Saved entries

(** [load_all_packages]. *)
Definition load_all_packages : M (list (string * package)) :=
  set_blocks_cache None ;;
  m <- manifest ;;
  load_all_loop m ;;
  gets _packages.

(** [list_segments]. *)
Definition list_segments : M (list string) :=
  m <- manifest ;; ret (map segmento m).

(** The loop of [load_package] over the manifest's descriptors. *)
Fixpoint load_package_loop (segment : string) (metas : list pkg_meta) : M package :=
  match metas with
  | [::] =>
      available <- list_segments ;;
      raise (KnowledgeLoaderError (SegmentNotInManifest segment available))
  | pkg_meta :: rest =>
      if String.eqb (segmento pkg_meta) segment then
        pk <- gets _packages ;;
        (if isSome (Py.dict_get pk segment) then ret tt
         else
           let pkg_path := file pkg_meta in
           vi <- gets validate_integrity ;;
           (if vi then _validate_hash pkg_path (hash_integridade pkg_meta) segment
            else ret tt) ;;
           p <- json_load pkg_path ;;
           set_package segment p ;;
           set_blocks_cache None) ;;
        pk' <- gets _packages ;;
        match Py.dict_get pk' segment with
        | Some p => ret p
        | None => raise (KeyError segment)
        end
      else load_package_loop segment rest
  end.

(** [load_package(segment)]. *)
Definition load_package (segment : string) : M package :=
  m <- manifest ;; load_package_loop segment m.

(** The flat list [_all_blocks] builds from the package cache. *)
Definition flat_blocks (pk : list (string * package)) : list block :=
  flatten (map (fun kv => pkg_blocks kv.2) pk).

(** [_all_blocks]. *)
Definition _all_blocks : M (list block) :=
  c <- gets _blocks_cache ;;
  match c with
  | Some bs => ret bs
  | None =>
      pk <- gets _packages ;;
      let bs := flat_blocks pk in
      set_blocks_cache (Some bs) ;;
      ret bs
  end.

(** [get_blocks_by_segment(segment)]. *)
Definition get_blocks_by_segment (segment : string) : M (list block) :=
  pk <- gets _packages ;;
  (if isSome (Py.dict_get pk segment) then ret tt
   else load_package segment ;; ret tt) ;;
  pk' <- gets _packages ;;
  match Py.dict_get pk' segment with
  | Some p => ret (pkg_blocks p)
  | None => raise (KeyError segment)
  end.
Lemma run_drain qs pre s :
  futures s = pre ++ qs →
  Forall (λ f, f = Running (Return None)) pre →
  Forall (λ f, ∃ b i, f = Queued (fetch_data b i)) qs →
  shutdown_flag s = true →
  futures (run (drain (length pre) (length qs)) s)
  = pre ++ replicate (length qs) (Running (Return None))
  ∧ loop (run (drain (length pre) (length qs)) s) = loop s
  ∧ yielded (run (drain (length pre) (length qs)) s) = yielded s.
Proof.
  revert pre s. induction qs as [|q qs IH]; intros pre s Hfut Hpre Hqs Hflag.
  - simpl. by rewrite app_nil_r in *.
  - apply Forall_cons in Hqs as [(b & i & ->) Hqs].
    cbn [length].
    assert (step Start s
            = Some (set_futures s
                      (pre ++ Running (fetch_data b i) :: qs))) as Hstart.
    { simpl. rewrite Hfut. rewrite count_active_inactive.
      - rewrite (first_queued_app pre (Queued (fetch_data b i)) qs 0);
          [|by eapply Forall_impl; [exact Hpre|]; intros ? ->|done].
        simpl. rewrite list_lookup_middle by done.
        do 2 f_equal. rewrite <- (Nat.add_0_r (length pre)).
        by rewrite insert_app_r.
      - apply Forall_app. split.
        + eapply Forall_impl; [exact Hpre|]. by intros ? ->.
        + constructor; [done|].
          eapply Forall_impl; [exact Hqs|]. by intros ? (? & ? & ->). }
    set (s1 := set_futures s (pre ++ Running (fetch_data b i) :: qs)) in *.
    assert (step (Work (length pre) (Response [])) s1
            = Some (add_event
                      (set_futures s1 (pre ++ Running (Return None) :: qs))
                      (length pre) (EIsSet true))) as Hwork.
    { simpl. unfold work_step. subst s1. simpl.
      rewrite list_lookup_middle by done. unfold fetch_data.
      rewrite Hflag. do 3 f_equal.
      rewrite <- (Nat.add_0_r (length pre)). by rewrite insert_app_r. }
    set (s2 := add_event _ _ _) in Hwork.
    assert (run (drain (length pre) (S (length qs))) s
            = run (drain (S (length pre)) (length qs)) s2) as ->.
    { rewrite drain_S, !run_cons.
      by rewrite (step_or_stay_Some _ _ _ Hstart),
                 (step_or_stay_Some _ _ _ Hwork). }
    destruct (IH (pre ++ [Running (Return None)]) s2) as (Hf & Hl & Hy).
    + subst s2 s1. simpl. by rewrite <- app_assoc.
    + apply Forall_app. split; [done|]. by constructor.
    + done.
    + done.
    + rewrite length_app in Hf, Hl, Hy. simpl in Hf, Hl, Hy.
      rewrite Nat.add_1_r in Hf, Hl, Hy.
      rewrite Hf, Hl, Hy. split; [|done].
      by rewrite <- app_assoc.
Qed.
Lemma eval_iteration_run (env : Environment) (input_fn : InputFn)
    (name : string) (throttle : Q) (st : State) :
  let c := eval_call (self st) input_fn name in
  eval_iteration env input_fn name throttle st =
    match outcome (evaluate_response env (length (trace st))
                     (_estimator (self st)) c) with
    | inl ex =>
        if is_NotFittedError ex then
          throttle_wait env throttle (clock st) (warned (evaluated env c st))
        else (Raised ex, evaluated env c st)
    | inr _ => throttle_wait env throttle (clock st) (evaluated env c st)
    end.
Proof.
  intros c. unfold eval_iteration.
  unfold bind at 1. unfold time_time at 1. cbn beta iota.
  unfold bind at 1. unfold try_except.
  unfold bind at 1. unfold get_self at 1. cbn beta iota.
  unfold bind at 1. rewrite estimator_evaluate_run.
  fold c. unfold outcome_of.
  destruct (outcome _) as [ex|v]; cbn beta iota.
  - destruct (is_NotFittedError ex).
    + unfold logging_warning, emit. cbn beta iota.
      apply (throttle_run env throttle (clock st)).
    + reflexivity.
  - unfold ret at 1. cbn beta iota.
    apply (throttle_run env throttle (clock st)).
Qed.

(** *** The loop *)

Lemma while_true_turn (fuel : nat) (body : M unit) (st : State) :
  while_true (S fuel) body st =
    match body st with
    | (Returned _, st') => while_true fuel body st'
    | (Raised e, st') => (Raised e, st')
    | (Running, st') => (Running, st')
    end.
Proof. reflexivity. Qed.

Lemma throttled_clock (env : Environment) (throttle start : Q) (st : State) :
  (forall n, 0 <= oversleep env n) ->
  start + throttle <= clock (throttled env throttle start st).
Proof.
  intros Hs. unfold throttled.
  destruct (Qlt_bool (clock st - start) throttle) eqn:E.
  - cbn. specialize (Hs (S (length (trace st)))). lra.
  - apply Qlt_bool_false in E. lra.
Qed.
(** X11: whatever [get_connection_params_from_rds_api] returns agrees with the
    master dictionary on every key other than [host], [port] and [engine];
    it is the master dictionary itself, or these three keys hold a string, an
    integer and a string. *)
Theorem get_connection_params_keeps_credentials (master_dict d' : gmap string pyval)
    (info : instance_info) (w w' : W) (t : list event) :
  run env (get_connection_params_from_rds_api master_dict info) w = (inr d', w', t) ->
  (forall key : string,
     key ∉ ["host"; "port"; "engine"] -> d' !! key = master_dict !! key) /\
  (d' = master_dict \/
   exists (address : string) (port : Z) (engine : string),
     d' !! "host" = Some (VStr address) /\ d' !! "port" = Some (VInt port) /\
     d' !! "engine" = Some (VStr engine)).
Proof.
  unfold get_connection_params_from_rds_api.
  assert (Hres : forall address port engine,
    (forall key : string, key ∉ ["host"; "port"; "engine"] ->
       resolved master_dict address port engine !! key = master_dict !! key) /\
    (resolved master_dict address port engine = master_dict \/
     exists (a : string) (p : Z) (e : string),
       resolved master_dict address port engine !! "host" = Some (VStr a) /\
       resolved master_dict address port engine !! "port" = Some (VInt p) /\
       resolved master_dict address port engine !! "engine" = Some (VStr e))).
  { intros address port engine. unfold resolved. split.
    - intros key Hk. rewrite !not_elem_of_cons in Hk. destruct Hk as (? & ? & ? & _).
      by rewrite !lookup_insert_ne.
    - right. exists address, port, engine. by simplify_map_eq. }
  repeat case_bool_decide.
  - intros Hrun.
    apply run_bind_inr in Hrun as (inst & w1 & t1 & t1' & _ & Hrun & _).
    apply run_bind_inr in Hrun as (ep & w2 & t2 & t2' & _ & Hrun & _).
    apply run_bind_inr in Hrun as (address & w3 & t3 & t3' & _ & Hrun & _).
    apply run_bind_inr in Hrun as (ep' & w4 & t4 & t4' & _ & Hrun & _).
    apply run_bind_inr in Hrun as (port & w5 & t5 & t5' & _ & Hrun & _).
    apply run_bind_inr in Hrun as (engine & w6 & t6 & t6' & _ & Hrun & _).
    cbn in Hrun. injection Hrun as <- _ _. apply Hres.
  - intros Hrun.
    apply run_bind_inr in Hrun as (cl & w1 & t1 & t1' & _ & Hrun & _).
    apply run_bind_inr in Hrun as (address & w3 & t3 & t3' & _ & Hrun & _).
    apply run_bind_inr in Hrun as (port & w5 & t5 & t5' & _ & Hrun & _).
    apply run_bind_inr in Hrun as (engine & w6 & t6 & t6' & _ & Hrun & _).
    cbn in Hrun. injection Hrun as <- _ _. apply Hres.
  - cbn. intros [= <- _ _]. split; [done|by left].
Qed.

### WHAT TO PRODUCE:
Once the lines above that include "Hstart" are counted, report the number and nothing else.

### ANSWER BELOW:
2